“這女子有什麽問題?”洛二哥見的視線始終停留在人群中,蹲下身子問道。


    安寧伸手撓了撓頭,皺著眉頭道,“二哥,我想留下來旁聽!”


    洛二哥聞言不禁揉揉額頭,小孩子好奇心太重了也不是好事!


    “小寧兒,我讓人留在這旁聽,到時候再說給你聽好麽?”他耐心的勸阻道,這女子不管是因為什麽原因殺夫,裏麵的原因肯定比較醃臢,作為哥哥來說,他並不想妹妹接觸這種事。

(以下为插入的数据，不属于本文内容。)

(** C20: Completed means moved. In every execution of a job (cut off at any point), a
    request that moves the guest or one of its disks is sent only when every task
    the execution started before was polled and found ended with success; and the
    job is closed as completed only when at least one task was started and all of
    them were found so. *)
Theorem completed_means_moved `{MapRange, UrlParser, MigrationLibrary, MigrationConfig} n jobID userID before ev after :
  trace (Execute n jobID userID) (before ++ ev :: after) →
  (moves ev = true → ∀ ev' upid, ev' ∈ before → started_task ev' = Some upid → succeeded upid before) ∧
  (∀ c, closes ev = Some (c, jobID, StatusCompleted) →
    began before ∧ ∀ ev' upid, ev' ∈ before → started_task ev' = Some upid → succeeded upid before).
Proof.
  intros Ht. assert (orderly []) as Hnil by done.
  pose proof (keeps_trace _ _ _ _ _ (logs_Execute n jobID userID) Hnil Ht) as Hl. rewrite app_nil_r in Hl.
  rewrite rev_app_distr in Hl. simpl in Hl. rewrite <-(assoc_L (++)) in Hl. apply ForallTail_at in Hl.
  assert (∀ e, e ∈ rev before ↔ e ∈ before) as Hrev.
  { intros e. rewrite !list_elem_of_In. by rewrite <-in_rev. }
  assert (done_but None (rev before) → ∀ ev' upid, ev' ∈ before → started_task ev' = Some upid → succeeded upid before) as Hd.
  { intros Hd ev' upid He Hs. destruct (Hd ev' upid) as [?|(e & He' & Hs')]; [by apply Hrev|done|done|].
    exists e. split; [by apply Hrev|done]. }
  destruct Hl as [Hm Hc]. split; [intros Hmv; by apply Hd, Hm|]. intros c Hcl. destruct (Hc c jobID Hcl) as [(e & upid & He & Hs) Hdone].
  split; [exists e, upid; split; [by apply Hrev|done]|by apply Hd].
Qed.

    “二哥,這人我應該在哪裏看過!”安寧搖晃著洛二哥的手,“就是我記不起來了,如果現在就走的話,我心裏總擱著這事,很難受的!”


    洛二哥臉上微微露出一絲糾結,隨即正色的對安寧道,“小寧兒,這裏麵可能有很多事情與你平時接觸到的不一樣,有些甚至可能會出乎你的意料,你也要聽?”

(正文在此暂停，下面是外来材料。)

Lemma consistent_join c ch h : consistent h → consistent (join c ch h).
Proof.
  intros (Hiff & Hfull & Hreg & Hlast). split_and!; simpl; [| | |done].
  - intros c' ch'. specialize (Hiff c' ch'). unfold in_room, lists_room in *. simpl.
    destruct (decide (ch' = ch)) as [->|Hch], (decide (c' = c)) as [->|Hcc].
    + rewrite !lookup_insert_eq. split; intros _; eexists; (split; [done|set_solver]).
    + rewrite lookup_insert_eq, lookup_insert_ne by done. rewrite <-Hiff. split.
      * intros (members & [= <-] & Hin). destruct (rooms h !! ch) as [members|]; simpl in *; [|set_solver].
        exists members. set_solver.
      * intros (members & -> & Hin). eexists. split; [done|]. simpl. set_solver.
    + rewrite lookup_insert_eq, lookup_insert_ne by done. rewrite Hiff. split.
      * intros (subs & -> & Hin). eexists. split; [done|]. simpl. set_solver.
      * intros (subs & [= <-] & Hin). destruct (clientRooms h !! c) as [subs|]; simpl in *; [|set_solver].
        exists subs. set_solver.
    + by rewrite !lookup_insert_ne by done.
  - intros ch' members [[<- <-]|[_ Hl]]%lookup_insert_Some; [set_solver|by eapply Hfull].
  - intros c' [subs [[<- _]|[_ Hl]]%lookup_insert_Some]; [set_solver|]. apply elem_of_union_l, Hreg. by exists subs.
Qed.

Lemma consistent_subscribe c ch s : consistent (hub s) → consistent (hub (on_subscribe c ch s)).
Proof.
  intros Hs. unfold on_subscribe. assert (consistent (hub (with_hub s (join c ch (hub s))))) as Hj by by apply consistent_join.
  case_match; [apply consistent_send|]; by apply consistent_send.
Qed.

Lemma consistent_unsubscribe c ch s : consistent (hub s) → consistent (hub (on_unsubscribe c ch s)).
Proof.
  intros (Hiff & Hfull & Hreg & Hlast). split_and!; simpl; [|by apply leave_room_full| |done].
  - intros c' ch'. unfold in_room. simpl. rewrite leave_room_in. specialize (Hiff c' ch').
    unfold in_room, lists_room in *. simpl. rewrite Hiff. destruct (decide (c' = c)) as [->|Hne].
    + rewrite lookup_alter_eq. split.
      * intros [(subs & Hl & Hin) Hn]. exists (subs ∖ {[ch]}). rewrite Hl. split; [done|]. set_solver.
      * intros (subs & (subs' & Hl & ->)%fmap_Some & Hin). split; [exists subs'; split; [done|set_solver]|set_solver].
    + rewrite lookup_alter_ne by done. naive_solver.
  - intros c' Hl. apply Hreg. destruct (decide (c' = c)) as [->|Hne].
    + rewrite lookup_alter_eq in Hl. by apply fmap_is_Some in Hl.
    + by rewrite lookup_alter_ne in Hl by done.
Qed.

Lemma foldl_keeps {A} (P : wsState → Prop) (f : wsState → A → wsState) l s :
  (∀ s a, a ∈ l → P s → P (f s a)) → P s → P (foldl f s l).
Proof.
  revert s. induction l as [|a l IH]; intros s Hf Hs; simpl; [done|].
  apply IH; [intros s' a' Ha; apply Hf; by right|]. apply Hf; [left|done].
Qed.

(** The hub after a message was cached. *)
Definition cached (room payload : string) (h : hubState) : hubState :=
  {| clients := clients h; rooms := rooms h; clientRooms := clientRooms h;
     lastMsg := <[room := newDataMsg room payload]> (lastMsg h) |}.

Lemma consistent_cached room payload h : consistent h → consistent (cached room payload h).
Proof.
  intros (Hiff & Hfull & Hreg & Hlast). split_and!; try done. simpl.
  intros ch m [[<- <-]|[_ Hl]]%lookup_insert_Some; [done|by apply Hlast].
Qed.

Lemma hub_trySend c m dropped s : hub (trySend c m dropped s) = hub s.
Proof. unfold trySend. case_match; [done|]. by case_match. Qed.

Lemma consistent_empty : consistent empty_hub.
Proof.
  split_and!; simpl.
  - intros c ch. unfold in_room, lists_room. simpl. split; intros (? & Hl & _); by rewrite lookup_empty in Hl.
  - intros ch members. by rewrite lookup_empty.
  - intros c. rewrite lookup_empty. by intros [? ?].
  - intros ch m. by rewrite lookup_empty.
Qed.

Section consistency.
Context `{MR : MapRange} `{UP : UuidParser}.
Variable maxConnections : Z.

Lemma consistent_broadcast room payload s : consistent (hub s) → consistent (hub (on_broadcast room payload s)).
Proof.
  intros Hs. assert (consistent (hub (with_hub s (cached room payload (hub s))))) as Hc by by apply consistent_cached.
  unfold on_broadcast. case_match; [|done]. apply (foldl_keeps (λ s, consistent (hub s))); [|done].
  intros. by apply consistent_send.
Qed.

Lemma consistent_register c s : consistent (hub s) → consistent (hub (on_register maxConnections c s)).
Proof.
  intros Hs. unfold on_register. case_match; [exact Hs|]. destruct Hs as (Hiff & Hfull & Hreg & Hlast).
  split_and!; try done. simpl. intros c' Hc. apply elem_of_union_l. by apply Hreg.
Qed.

Lemma consistent_move m s s' :
  do_move maxConnections m s = Some s' → consistent (hub (w_state s)) → consistent (hub (w_state s')).
Proof.
  intros Hm Hs. destruct m; unfold do_move in Hm; repeat case_match; simplify_eq; cbn [w_state set_state hub push]; try done.
  - by rewrite hub_trySend.
  - by apply consistent_register.
  - by apply consistent_remove.
  - by apply consistent_subscribe.
  - by apply consistent_unsubscribe.
  - by apply consistent_broadcast.
  - apply (foldl_keeps (λ s, consistent (hub s))); [|done]. intros. by apply consistent_remove.
Qed.

(** The books of the hub agree. Whatever the clients, Redis and the hub do, in
    any order: a room lists a client exactly when the client's own list has the
    room, no room is kept empty, only registered clients are in rooms, and the
    message kept for a room is its data. *)
Theorem hub_consistent s : moves maxConnections fresh_server s → consistent (hub (w_state s)).
Proof.
  apply (moves_keep maxConnections (λ s, consistent (hub (w_state s)))); [|apply consistent_empty].
  intros s1 m s2 H1 Hm. by eapply consistent_move.
Qed.
End consistency.

Section ranged.
Context `{MR : MapRange}.

Lemma ranged_perm x : ranged x ≡ₚ elements x.
Proof.
  unfold ranged. rewrite (go_range_perm (gset_to_gmap tt x)). apply NoDup_Permutation.
  - apply NoDup_fst_map_to_list.
  - apply NoDup_elements.
  - intros c. rewrite elem_of_elements, list_elem_of_fmap. split.
    + intros ([c' []] & -> & Hc%elem_of_map_to_list). by apply lookup_gset_to_gmap_Some in Hc as [? _].
    + intros Hc. exists (c, tt). split; [done|]. apply elem_of_map_to_list. by apply lookup_gset_to_gmap_Some.
Qed.

Lemma elem_of_ranged c x : c ∈ ranged x ↔ c ∈ x.
Proof. by rewrite ranged_perm, elem_of_elements. Qed.

Lemma NoDup_ranged x : NoDup (ranged x).
Proof. rewrite ranged_perm. apply NoDup_elements. Qed.
End ranged.

(** ** Who is sent what *)

Section approval.
Context `{MR : MapRange} `{UP : UuidParser}.
Variable maxConnections : Z.

(** [ch] is a channel, and the permission engine has said that the user of [c] may
    see it, where it has to be asked. *)
Definition approved (c : cid) (ch : string) (l : list wevent) : Prop :=
  ValidateChannel ch = true ∧
  match channel_gate ch with
  | Open => True
  | Closed => False
  | Asks q => Answered c q true ∈ l
  end.

Definition data_of (m : OutgoingMessage) (c : cid) (l : list wevent) : Prop :=
  om_Type m = MsgTypeData → approved c (om_Channel m) l.

Definition rooms_approved (l : list wevent) (s : wsState) : Prop :=
  (∀ c ch, in_room c ch (hub s) → approved c ch l) ∧ ∀ c m, m ∈ buffer c s → data_of m c l.

Lemma approved_more c ch l l' : (∀ e, e ∈ l → e ∈ l') → approved c ch l → approved c ch l'.
Proof. intros Hl [Hv Ha]. split; [done|]. case_match; auto. Qed.

Lemma rooms_approved_more l l' s : (∀ e, e ∈ l → e ∈ l') → rooms_approved l s → rooms_approved l' s.
Proof.
  intros Hl [Hr Hb]. split; [intros; by eapply approved_more, Hr|].
  intros c m Hm Ht. eapply approved_more, Hb; done.
Qed.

    安寧重重的點頭,“二哥,我要聽!”畢竟她不是真正的小孩,她早就知道這個世界上的所有事情不是都是光明的,掩藏在光明之下,還有很多見不得人的事,有些甚至是超乎常人的。


    “那好!”洛二哥讚許的輕輕拍了拍安寧,心下卻在想著回頭要囑咐九月他們不要往家裏說,要不然被爹知道了,肯定要挨揍了。

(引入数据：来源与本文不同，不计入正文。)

(** ** The steps *)

(** *** Step 1 *)

Lemma add_pools_lookup c pools m c' ds :
  is_Some (default ∅ (add_pools c pools m !! c') !! ds) ↔
  is_Some (default ∅ (m !! c') !! ds) ∨
  c' = c ∧ existsb (λ p, bool_decide (pl_Type p = "pbs") && bool_decide (pl_Storage p = ds)) pools = true.
Proof.
  unfold add_pools. revert m. induction pools as [|p pools IH]; intros m; simpl; [naive_solver|].
  rewrite IH. clear IH. destruct (bool_decide_reflect (pl_Type p = "pbs")) as [Ht|Ht]; simpl; [|done].
  destruct (decide (c = c')) as [->|Hc].
  - rewrite lookup_insert_eq. simpl. destruct (decide (pl_Storage p = ds)) as [->|Hds].
    + rewrite lookup_insert_eq, bool_decide_eq_true_2 by done. simpl. naive_solver.
    + rewrite lookup_insert_ne, bool_decide_eq_false_2 by done. done.
  - rewrite lookup_insert_ne by done. naive_solver.
Qed.

Lemma mounted_spec rd s clusters m :
  match mounted rd s clusters m with
  | Ok m' =>
      forallb (λ c, negb (in_scope s c) || is_ok (ListStoragePoolsByCluster rd c)) clusters = true ∧
      ∀ c ds, is_Some (default ∅ (m' !! c) !! ds) ↔ is_Some (default ∅ (m !! c) !! ds) ∨
        c ∈ clusters ∧ in_scope s c = true ∧
        existsb (λ p, bool_decide (pl_Type p = "pbs") && bool_decide (pl_Storage p = ds))
          (ok_list (ListStoragePoolsByCluster rd c)) = true
  | Err _ => forallb (λ c, negb (in_scope s c) || is_ok (ListStoragePoolsByCluster rd c)) clusters = false
  end.
Proof.
  revert m. induction clusters as [|c clusters IH]; intros m; simpl; [split; [done|set_solver]|].
  destruct (in_scope s c) eqn:Hc; simpl.
  - destruct (ListStoragePoolsByCluster rd c) as [pools|e] eqn:Hp; simpl; [|done].
    specialize (IH (add_pools c pools m)). destruct (mounted _ _ _ _) as [m'|]; [|done]. destruct IH as [Hf Hm]. split; [done|].
    intros c' ds. rewrite Hm, add_pools_lookup, elem_of_cons. clear Hm. split.
    + intros [[?|[-> He]]|(? & ? & ?)]; [by left| |right; by auto]. right. rewrite Hp. by auto.
    + intros [?|([->|?] & ? & He)]; [by auto| |right; by auto]. left. right. rewrite Hp in He. by auto.
  - specialize (IH m). destruct (mounted _ _ _ _) as [m'|]; [|done]. destruct IH as [Hf Hm]. split; [done|].
    intros c' ds. rewrite Hm, elem_of_cons. split; [naive_solver|]. intros [?|([->|?] & ? & ?)]; [by left|congruence|by right].
Qed.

    隨著一聲“升堂”的喝聲,坐在上位的大人一拍驚堂木,在“威武~”的喊聲中,三人被帶到公堂上。


    “堂下何人!”


    “青天大老爺,你要給我們做主啊!”跪著的婦人立刻哭天喊地的開始哀嚎!“我可憐的……”


    “啪!”縣令高高舉起驚堂木拍下,“堂下之人速速報上名來!”


    婦人的兒子趕緊扯扯婦人示意她噤聲,他跪著向縣令行了一禮道,“小人叫於江,這個婦人是我娘,綁著的人是我大嫂秦氏,我們要狀告她殺夫!”


    縣令看向被綁的女子,女子頭發淩亂,臉上有著被打的傷痕,麵無表情的,看上去完全就是事不關己的樣子,似乎被告的不是她。


    “你且細細說來!”縣令對著於江說道。


    “稍前,我回家的時候,聽到大哥屋子裏麵有爭吵聲,剛開始我也沒在意,以為是和平時一樣,就回房看書去了。結果剛回房沒一會兒,就聽到外麵有人再喊,‘殺人啦!殺人啦!’我心裏一驚,匆忙的跑出房間,就見我妹妹驚慌失措的向我衝過來,哭著喊道‘大嫂殺人啦,二哥,你快去看看!’等我進入大哥的房間,娘趴在大哥的屍體上哭,大哥渾身是血的躺在地上。大嫂拿著刀坐在地上,刀尖上還淌著血!”於江緩緩的將事情經過說出來。


    這個於江其實隻講了事情的結尾,至於秦氏怎麽殺人的,為什麽殺人的他都不知道。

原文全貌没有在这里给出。